*** Opening Record excerpts ***
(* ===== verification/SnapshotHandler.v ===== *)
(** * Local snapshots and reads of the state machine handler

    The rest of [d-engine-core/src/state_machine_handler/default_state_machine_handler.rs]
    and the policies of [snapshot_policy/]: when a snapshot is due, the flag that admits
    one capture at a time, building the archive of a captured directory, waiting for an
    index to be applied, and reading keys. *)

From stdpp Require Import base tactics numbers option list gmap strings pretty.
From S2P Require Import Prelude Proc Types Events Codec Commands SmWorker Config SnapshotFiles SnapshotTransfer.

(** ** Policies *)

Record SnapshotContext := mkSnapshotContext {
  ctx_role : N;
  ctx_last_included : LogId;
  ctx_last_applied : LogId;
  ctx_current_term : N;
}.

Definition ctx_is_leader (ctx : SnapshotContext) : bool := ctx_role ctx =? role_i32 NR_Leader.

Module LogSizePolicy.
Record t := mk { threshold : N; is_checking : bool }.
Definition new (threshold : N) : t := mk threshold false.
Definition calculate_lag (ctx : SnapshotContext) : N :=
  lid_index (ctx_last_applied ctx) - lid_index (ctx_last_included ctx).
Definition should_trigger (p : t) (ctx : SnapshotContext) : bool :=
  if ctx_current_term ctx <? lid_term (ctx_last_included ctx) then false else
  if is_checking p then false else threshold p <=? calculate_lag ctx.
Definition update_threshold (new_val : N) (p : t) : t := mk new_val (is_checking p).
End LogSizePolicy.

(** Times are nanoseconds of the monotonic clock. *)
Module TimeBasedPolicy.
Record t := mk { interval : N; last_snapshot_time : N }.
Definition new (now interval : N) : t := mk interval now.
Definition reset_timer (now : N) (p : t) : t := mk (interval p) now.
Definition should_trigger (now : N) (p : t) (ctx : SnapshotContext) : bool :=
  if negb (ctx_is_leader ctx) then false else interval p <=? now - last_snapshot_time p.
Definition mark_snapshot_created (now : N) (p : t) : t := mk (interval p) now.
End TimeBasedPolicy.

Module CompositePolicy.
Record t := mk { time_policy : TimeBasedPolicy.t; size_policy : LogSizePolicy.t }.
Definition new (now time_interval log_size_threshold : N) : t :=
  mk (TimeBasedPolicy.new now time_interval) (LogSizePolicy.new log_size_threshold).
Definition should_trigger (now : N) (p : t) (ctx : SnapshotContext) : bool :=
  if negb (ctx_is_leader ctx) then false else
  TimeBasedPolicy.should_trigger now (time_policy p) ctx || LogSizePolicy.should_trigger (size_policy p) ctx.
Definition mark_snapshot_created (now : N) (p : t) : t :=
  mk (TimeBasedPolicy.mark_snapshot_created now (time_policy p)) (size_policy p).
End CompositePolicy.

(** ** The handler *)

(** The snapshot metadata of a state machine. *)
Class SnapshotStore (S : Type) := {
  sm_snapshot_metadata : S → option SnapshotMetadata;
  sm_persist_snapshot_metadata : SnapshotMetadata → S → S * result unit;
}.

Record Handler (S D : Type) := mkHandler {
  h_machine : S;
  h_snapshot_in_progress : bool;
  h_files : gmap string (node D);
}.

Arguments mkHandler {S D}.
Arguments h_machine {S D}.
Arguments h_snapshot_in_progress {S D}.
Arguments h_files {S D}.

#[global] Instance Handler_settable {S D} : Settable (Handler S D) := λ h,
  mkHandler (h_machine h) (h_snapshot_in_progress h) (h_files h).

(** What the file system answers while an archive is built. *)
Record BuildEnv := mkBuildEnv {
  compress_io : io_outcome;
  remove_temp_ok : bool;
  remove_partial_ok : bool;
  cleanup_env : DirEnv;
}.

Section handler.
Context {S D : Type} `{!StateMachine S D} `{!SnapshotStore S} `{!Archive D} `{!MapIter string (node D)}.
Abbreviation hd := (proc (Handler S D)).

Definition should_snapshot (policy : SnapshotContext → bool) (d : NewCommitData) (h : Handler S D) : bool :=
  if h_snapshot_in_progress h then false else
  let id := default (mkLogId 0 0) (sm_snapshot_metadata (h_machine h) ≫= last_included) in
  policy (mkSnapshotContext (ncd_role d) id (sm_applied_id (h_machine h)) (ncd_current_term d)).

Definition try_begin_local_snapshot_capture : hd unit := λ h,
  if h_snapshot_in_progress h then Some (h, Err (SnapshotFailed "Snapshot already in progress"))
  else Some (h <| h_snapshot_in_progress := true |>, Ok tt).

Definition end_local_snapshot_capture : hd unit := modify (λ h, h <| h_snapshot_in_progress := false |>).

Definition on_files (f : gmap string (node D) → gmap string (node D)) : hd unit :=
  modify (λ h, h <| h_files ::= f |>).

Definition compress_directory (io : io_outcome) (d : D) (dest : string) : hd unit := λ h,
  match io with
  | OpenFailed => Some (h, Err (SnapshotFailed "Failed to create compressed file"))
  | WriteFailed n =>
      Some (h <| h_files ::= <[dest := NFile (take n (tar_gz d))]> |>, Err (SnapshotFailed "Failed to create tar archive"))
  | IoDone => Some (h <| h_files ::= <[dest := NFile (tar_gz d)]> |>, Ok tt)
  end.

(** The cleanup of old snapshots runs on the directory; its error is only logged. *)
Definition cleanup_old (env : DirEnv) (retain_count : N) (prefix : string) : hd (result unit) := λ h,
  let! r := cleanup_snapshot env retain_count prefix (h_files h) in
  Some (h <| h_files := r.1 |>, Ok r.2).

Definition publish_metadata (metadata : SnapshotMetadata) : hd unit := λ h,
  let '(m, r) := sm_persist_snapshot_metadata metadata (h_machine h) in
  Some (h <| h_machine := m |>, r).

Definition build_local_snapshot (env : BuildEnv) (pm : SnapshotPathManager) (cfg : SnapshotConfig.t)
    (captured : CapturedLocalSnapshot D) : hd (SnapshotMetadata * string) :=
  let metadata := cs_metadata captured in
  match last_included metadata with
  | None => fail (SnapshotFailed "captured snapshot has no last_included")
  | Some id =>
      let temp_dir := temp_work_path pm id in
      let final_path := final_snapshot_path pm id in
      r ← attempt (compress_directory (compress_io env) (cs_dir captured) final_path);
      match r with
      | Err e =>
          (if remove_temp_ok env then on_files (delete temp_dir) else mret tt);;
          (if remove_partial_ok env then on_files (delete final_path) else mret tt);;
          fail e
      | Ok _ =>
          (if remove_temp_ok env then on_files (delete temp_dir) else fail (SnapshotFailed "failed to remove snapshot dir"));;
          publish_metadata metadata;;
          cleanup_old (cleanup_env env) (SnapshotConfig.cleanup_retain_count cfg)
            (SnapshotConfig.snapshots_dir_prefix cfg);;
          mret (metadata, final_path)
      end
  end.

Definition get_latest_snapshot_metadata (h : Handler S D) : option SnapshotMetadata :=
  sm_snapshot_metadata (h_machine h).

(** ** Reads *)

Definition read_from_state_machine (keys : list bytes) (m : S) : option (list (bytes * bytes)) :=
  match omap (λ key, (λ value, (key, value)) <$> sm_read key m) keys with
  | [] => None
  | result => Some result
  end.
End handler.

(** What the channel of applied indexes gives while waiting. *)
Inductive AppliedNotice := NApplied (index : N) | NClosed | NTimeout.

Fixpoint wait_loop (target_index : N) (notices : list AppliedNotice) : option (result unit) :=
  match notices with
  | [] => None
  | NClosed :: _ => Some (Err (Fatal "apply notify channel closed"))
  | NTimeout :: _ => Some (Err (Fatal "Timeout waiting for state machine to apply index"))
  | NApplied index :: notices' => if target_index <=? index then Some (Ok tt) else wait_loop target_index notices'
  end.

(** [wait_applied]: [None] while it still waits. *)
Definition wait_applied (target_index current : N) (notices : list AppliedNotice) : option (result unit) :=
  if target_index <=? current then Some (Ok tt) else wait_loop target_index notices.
*** Closing Record excerpts ***
Exercise brief:
Transcribe the data word for word.

Answer to this problem:
(* ===== verification/SnapshotHandler.v ===== *)
(** * Local snapshots and reads of the state machine handler

    The rest of [d-engine-core/src/state_machine_handler/default_state_machine_handler.rs]
    and the policies of [snapshot_policy/]: when a snapshot is due, the flag that admits
    one capture at a time, building the archive of a captured directory, waiting for an
    index to be applied, and reading keys. *)

From stdpp Require Import base tactics numbers option list gmap strings pretty.
From S2P Require Import Prelude Proc Types Events Codec Commands SmWorker Config SnapshotFiles SnapshotTransfer.

(** ** Policies *)

Record SnapshotContext := mkSnapshotContext {
  ctx_role : N;
  ctx_last_included : LogId;
  ctx_last_applied : LogId;
  ctx_current_term : N;
}.

Definition ctx_is_leader (ctx : SnapshotContext) : bool := ctx_role ctx =? role_i32 NR_Leader.

Module LogSizePolicy.
Record t := mk { threshold : N; is_checking : bool }.
Definition new (threshold : N) : t := mk threshold false.
Definition calculate_lag (ctx : SnapshotContext) : N :=
  lid_index (ctx_last_applied ctx) - lid_index (ctx_last_included ctx).
Definition should_trigger (p : t) (ctx : SnapshotContext) : bool :=
  if ctx_current_term ctx <? lid_term (ctx_last_included ctx) then false else
  if is_checking p then false else threshold p <=? calculate_lag ctx.
Definition update_threshold (new_val : N) (p : t) : t := mk new_val (is_checking p).
End LogSizePolicy.

(** Times are nanoseconds of the monotonic clock. *)
Module TimeBasedPolicy.
Record t := mk { interval : N; last_snapshot_time : N }.
Definition new (now interval : N) : t := mk interval now.
Definition reset_timer (now : N) (p : t) : t := mk (interval p) now.
Definition should_trigger (now : N) (p : t) (ctx : SnapshotContext) : bool :=
  if negb (ctx_is_leader ctx) then false else interval p <=? now - last_snapshot_time p.
Definition mark_snapshot_created (now : N) (p : t) : t := mk (interval p) now.
End TimeBasedPolicy.

Module CompositePolicy.
Record t := mk { time_policy : TimeBasedPolicy.t; size_policy : LogSizePolicy.t }.
Definition new (now time_interval log_size_threshold : N) : t :=
  mk (TimeBasedPolicy.new now time_interval) (LogSizePolicy.new log_size_threshold).
Definition should_trigger (now : N) (p : t) (ctx : SnapshotContext) : bool :=
  if negb (ctx_is_leader ctx) then false else
  TimeBasedPolicy.should_trigger now (time_policy p) ctx || LogSizePolicy.should_trigger (size_policy p) ctx.
Definition mark_snapshot_created (now : N) (p : t) : t :=
  mk (TimeBasedPolicy.mark_snapshot_created now (time_policy p)) (size_policy p).
End CompositePolicy.

(** ** The handler *)

(** The snapshot metadata of a state machine. *)
Class SnapshotStore (S : Type) := {
  sm_snapshot_metadata : S → option SnapshotMetadata;
  sm_persist_snapshot_metadata : SnapshotMetadata → S → S * result unit;
}.

Record Handler (S D : Type) := mkHandler {
  h_machine : S;
  h_snapshot_in_progress : bool;
  h_files : gmap string (node D);
}.

Arguments mkHandler {S D}.
Arguments h_machine {S D}.
Arguments h_snapshot_in_progress {S D}.
Arguments h_files {S D}.

#[global] Instance Handler_settable {S D} : Settable (Handler S D) := λ h,
  mkHandler (h_machine h) (h_snapshot_in_progress h) (h_files h).

(** What the file system answers while an archive is built. *)
Record BuildEnv := mkBuildEnv {
  compress_io : io_outcome;
  remove_temp_ok : bool;
  remove_partial_ok : bool;
  cleanup_env : DirEnv;
}.

Section handler.
Context {S D : Type} `{!StateMachine S D} `{!SnapshotStore S} `{!Archive D} `{!MapIter string (node D)}.
Abbreviation hd := (proc (Handler S D)).

Definition should_snapshot (policy : SnapshotContext → bool) (d : NewCommitData) (h : Handler S D) : bool :=
  if h_snapshot_in_progress h then false else
  let id := default (mkLogId 0 0) (sm_snapshot_metadata (h_machine h) ≫= last_included) in
  policy (mkSnapshotContext (ncd_role d) id (sm_applied_id (h_machine h)) (ncd_current_term d)).

Definition try_begin_local_snapshot_capture : hd unit := λ h,
  if h_snapshot_in_progress h then Some (h, Err (SnapshotFailed "Snapshot already in progress"))
  else Some (h <| h_snapshot_in_progress := true |>, Ok tt).

Definition end_local_snapshot_capture : hd unit := modify (λ h, h <| h_snapshot_in_progress := false |>).

Definition on_files (f : gmap string (node D) → gmap string (node D)) : hd unit :=
  modify (λ h, h <| h_files ::= f |>).

Definition compress_directory (io : io_outcome) (d : D) (dest : string) : hd unit := λ h,
  match io with
  | OpenFailed => Some (h, Err (SnapshotFailed "Failed to create compressed file"))
  | WriteFailed n =>
      Some (h <| h_files ::= <[dest := NFile (take n (tar_gz d))]> |>, Err (SnapshotFailed "Failed to create tar archive"))
  | IoDone => Some (h <| h_files ::= <[dest := NFile (tar_gz d)]> |>, Ok tt)
  end.

(** The cleanup of old snapshots runs on the directory; its error is only logged. *)
Definition cleanup_old (env : DirEnv) (retain_count : N) (prefix : string) : hd (result unit) := λ h,
  let! r := cleanup_snapshot env retain_count prefix (h_files h) in
  Some (h <| h_files := r.1 |>, Ok r.2).

Definition publish_metadata (metadata : SnapshotMetadata) : hd unit := λ h,
  let '(m, r) := sm_persist_snapshot_metadata metadata (h_machine h) in
  Some (h <| h_machine := m |>, r).

Definition build_local_snapshot (env : BuildEnv) (pm : SnapshotPathManager) (cfg : SnapshotConfig.t)
    (captured : CapturedLocalSnapshot D) : hd (SnapshotMetadata * string) :=
  let metadata := cs_metadata captured in
  match last_included metadata with
  | None => fail (SnapshotFailed "captured snapshot has no last_included")
  | Some id =>
      let temp_dir := temp_work_path pm id in
      let final_path := final_snapshot_path pm id in
      r ← attempt (compress_directory (compress_io env) (cs_dir captured) final_path);
      match r with
      | Err e =>
          (if remove_temp_ok env then on_files (delete temp_dir) else mret tt);;
          (if remove_partial_ok env then on_files (delete final_path) else mret tt);;
          fail e
      | Ok _ =>
          (if remove_temp_ok env then on_files (delete temp_dir) else fail (SnapshotFailed "failed to remove snapshot dir"));;
          publish_metadata metadata;;
          cleanup_old (cleanup_env env) (SnapshotConfig.cleanup_retain_count cfg)
            (SnapshotConfig.snapshots_dir_prefix cfg);;
          mret (metadata, final_path)
      end
  end.

Definition get_latest_snapshot_metadata (h : Handler S D) : option SnapshotMetadata :=
  sm_snapshot_metadata (h_machine h).

(** ** Reads *)

Definition read_from_state_machine (keys : list bytes) (m : S) : option (list (bytes * bytes)) :=
  match omap (λ key, (λ value, (key, value)) <$> sm_read key m) keys with
  | [] => None
  | result => Some result
  end.
End handler.

(** What the channel of applied indexes gives while waiting. *)
Inductive AppliedNotice := NApplied (index : N) | NClosed | NTimeout.

Fixpoint wait_loop (target_index : N) (notices : list AppliedNotice) : option (result unit) :=
  match notices with
  | [] => None
  | NClosed :: _ => Some (Err (Fatal "apply notify channel closed"))
  | NTimeout :: _ => Some (Err (Fatal "Timeout waiting for state machine to apply index"))
  | NApplied index :: notices' => if target_index <=? index then Some (Ok tt) else wait_loop target_index notices'
  end.

(** [wait_applied]: [None] while it still waits. *)
Definition wait_applied (target_index current : N) (notices : list AppliedNotice) : option (result unit) :=
  if target_index <=? current then Some (Ok tt) else wait_loop target_index notices.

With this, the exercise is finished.